- [Description of the task]: Return the records, each one exactly as written.

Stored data
━━━━
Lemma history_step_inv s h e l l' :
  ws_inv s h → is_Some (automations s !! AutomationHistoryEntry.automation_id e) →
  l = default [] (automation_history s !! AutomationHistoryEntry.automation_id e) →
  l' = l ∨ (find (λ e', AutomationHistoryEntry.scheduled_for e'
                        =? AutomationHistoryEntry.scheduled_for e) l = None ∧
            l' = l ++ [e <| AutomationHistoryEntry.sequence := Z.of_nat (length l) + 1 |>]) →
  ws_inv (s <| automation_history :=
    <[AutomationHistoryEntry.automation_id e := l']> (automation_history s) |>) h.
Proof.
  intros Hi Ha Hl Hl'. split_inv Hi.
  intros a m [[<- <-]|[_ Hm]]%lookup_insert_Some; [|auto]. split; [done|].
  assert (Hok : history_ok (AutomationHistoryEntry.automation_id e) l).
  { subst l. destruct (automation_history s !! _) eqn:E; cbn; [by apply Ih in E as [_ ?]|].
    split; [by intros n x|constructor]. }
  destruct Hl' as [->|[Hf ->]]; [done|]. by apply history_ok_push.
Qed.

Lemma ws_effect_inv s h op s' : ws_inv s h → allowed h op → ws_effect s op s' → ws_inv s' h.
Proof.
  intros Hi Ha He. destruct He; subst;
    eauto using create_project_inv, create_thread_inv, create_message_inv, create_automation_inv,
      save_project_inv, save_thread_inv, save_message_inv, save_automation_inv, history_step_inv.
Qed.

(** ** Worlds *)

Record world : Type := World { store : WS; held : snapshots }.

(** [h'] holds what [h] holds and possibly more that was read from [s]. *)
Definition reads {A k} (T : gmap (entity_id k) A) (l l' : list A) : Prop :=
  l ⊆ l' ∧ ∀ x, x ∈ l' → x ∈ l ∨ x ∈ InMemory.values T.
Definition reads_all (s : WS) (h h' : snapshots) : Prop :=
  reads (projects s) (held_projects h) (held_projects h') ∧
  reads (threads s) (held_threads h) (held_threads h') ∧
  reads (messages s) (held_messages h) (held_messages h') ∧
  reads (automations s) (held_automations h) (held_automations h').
━━━━
- [Exercise answer]:
Lemma history_step_inv s h e l l' :
  ws_inv s h → is_Some (automations s !! AutomationHistoryEntry.automation_id e) →
  l = default [] (automation_history s !! AutomationHistoryEntry.automation_id e) →
  l' = l ∨ (find (λ e', AutomationHistoryEntry.scheduled_for e'
                        =? AutomationHistoryEntry.scheduled_for e) l = None ∧
            l' = l ++ [e <| AutomationHistoryEntry.sequence := Z.of_nat (length l) + 1 |>]) →
  ws_inv (s <| automation_history :=
    <[AutomationHistoryEntry.automation_id e := l']> (automation_history s) |>) h.
Proof.
  intros Hi Ha Hl Hl'. split_inv Hi.
  intros a m [[<- <-]|[_ Hm]]%lookup_insert_Some; [|auto]. split; [done|].
  assert (Hok : history_ok (AutomationHistoryEntry.automation_id e) l).
  { subst l. destruct (automation_history s !! _) eqn:E; cbn; [by apply Ih in E as [_ ?]|].
    split; [by intros n x|constructor]. }
  destruct Hl' as [->|[Hf ->]]; [done|]. by apply history_ok_push.
Qed.

Lemma ws_effect_inv s h op s' : ws_inv s h → allowed h op → ws_effect s op s' → ws_inv s' h.
Proof.
  intros Hi Ha He. destruct He; subst;
    eauto using create_project_inv, create_thread_inv, create_message_inv, create_automation_inv,
      save_project_inv, save_thread_inv, save_message_inv, save_automation_inv, history_step_inv.
Qed.

(** ** Worlds *)

Record world : Type := World { store : WS; held : snapshots }.

(** [h'] holds what [h] holds and possibly more that was read from [s]. *)
Definition reads {A k} (T : gmap (entity_id k) A) (l l' : list A) : Prop :=
  l ⊆ l' ∧ ∀ x, x ∈ l' → x ∈ l ∨ x ∈ InMemory.values T.
Definition reads_all (s : WS) (h h' : snapshots) : Prop :=
  reads (projects s) (held_projects h) (held_projects h') ∧
  reads (threads s) (held_threads h) (held_threads h') ∧
  reads (messages s) (held_messages h) (held_messages h') ∧
  reads (automations s) (held_automations h) (held_automations h').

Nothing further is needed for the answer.